### Data records
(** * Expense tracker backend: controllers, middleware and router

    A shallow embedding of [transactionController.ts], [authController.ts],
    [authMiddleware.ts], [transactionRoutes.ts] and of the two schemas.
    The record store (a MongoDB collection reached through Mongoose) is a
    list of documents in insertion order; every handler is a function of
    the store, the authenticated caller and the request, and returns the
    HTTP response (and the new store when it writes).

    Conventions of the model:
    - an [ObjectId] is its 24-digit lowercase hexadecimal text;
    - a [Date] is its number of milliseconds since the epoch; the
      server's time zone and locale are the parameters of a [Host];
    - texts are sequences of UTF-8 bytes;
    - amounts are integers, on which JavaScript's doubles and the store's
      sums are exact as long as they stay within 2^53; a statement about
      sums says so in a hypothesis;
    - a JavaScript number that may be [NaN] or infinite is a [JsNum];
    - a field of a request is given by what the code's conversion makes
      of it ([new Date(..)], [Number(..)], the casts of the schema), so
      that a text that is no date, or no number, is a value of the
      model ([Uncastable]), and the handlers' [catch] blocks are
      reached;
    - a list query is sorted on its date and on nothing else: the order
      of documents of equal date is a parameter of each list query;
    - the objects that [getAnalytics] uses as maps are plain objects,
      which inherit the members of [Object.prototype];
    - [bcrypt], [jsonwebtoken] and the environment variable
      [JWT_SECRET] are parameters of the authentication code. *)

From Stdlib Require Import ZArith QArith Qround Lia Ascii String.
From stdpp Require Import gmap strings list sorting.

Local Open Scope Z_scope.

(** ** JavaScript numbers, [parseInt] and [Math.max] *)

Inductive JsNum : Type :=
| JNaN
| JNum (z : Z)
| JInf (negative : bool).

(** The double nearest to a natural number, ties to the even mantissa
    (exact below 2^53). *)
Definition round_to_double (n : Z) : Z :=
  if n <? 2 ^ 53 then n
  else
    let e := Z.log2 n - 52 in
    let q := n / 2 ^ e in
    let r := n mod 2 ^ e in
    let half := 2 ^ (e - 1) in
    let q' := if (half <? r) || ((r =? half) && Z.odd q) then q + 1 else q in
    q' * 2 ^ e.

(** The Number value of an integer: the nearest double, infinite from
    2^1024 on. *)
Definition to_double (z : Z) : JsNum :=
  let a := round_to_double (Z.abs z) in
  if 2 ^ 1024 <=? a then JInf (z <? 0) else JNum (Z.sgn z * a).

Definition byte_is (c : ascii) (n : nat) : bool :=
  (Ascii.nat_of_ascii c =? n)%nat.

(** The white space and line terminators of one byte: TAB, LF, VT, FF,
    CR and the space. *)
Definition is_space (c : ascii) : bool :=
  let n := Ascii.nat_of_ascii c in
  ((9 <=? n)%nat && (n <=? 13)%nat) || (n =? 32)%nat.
######
### Data records
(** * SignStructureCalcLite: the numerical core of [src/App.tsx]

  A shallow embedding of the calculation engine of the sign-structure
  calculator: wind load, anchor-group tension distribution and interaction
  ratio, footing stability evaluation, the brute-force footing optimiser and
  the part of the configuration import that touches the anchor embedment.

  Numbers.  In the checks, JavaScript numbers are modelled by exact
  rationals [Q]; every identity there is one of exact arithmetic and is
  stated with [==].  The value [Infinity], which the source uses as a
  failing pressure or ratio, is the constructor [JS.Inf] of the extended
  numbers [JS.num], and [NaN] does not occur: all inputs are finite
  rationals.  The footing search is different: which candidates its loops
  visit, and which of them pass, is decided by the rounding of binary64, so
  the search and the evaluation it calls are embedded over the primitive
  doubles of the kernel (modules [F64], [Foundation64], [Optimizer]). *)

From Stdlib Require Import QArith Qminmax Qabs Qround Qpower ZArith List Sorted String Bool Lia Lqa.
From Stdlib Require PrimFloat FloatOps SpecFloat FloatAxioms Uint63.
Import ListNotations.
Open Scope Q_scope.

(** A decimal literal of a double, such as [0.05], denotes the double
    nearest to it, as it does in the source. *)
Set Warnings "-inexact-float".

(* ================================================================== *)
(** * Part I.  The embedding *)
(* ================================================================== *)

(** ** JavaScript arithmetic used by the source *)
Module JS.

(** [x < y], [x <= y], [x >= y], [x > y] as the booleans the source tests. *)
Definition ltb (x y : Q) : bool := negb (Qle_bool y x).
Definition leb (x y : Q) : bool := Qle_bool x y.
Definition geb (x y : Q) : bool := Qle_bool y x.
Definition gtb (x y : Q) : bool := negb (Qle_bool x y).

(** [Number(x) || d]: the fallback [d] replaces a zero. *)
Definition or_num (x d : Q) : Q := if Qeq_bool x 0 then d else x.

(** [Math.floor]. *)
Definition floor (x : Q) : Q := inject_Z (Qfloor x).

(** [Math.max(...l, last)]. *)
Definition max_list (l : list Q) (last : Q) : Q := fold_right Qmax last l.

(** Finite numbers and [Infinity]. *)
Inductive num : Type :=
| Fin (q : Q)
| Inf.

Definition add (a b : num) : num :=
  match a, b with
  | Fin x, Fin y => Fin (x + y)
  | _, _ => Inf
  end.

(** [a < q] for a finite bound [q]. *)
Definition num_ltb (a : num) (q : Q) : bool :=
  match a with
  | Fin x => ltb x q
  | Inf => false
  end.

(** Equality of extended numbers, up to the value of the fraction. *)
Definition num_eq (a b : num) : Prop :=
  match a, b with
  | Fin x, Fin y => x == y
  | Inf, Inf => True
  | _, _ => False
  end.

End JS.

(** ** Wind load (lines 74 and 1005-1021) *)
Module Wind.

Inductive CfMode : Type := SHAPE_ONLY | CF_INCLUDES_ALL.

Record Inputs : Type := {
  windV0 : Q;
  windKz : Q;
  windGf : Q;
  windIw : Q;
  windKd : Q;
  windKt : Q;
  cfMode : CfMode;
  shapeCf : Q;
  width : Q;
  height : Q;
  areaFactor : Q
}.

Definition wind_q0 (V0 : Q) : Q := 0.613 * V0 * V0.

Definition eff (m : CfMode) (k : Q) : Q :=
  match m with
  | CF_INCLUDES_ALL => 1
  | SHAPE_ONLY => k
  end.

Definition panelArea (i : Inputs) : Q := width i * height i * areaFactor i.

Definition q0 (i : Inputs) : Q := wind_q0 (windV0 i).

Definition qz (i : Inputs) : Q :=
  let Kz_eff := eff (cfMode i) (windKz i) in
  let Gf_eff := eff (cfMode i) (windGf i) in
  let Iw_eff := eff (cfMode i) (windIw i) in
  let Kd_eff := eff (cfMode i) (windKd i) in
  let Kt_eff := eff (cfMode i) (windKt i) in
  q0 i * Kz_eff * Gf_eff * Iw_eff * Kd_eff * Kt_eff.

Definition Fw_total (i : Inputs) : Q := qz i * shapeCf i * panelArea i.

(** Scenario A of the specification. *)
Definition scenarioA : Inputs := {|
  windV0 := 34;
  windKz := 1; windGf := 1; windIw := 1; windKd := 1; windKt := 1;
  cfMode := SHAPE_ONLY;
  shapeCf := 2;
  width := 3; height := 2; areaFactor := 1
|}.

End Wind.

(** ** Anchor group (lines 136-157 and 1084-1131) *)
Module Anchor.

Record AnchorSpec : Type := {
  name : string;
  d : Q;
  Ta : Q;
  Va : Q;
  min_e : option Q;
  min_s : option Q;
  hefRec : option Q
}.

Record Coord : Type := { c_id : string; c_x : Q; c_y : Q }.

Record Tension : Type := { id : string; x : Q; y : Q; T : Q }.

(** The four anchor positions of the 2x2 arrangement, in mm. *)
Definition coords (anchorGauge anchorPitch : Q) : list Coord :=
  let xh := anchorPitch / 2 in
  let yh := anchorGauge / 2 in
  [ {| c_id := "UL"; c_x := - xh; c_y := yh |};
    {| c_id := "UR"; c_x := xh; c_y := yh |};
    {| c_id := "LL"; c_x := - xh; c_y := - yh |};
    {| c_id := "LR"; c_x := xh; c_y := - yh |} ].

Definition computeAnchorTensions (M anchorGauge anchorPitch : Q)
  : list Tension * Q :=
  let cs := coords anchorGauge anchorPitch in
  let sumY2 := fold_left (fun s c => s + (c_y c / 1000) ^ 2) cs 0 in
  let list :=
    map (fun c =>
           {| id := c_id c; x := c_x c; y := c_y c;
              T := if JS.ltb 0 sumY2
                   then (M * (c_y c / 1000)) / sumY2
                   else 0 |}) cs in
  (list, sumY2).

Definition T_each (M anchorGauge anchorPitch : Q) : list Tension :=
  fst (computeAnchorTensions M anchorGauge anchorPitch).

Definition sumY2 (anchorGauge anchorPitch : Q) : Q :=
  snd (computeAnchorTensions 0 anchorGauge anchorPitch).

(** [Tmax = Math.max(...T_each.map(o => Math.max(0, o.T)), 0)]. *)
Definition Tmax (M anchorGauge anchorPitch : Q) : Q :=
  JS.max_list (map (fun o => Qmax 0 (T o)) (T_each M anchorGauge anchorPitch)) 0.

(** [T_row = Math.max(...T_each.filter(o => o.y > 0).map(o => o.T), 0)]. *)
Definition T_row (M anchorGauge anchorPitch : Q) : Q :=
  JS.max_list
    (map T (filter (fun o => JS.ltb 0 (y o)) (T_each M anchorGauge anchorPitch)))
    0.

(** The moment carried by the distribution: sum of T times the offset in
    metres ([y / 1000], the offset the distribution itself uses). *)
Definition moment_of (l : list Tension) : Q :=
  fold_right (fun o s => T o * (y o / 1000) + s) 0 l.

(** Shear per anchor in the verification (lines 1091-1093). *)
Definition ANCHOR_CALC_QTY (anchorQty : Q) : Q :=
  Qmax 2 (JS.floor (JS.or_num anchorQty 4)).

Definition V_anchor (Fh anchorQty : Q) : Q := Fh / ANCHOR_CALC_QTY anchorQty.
######
In the entries above, find the line holding "Definition eff (m" and the line holding "Definition qz (i"; print both of them and every line between, exactly, and nothing else.

| Answer section |
Definition eff (m : CfMode) (k : Q) : Q :=
  match m with
  | CF_INCLUDES_ALL => 1
  | SHAPE_ONLY => k
  end.

Definition panelArea (i : Inputs) : Q := width i * height i * areaFactor i.

Definition q0 (i : Inputs) : Q := wind_q0 (windV0 i).

Definition qz (i : Inputs) : Q :=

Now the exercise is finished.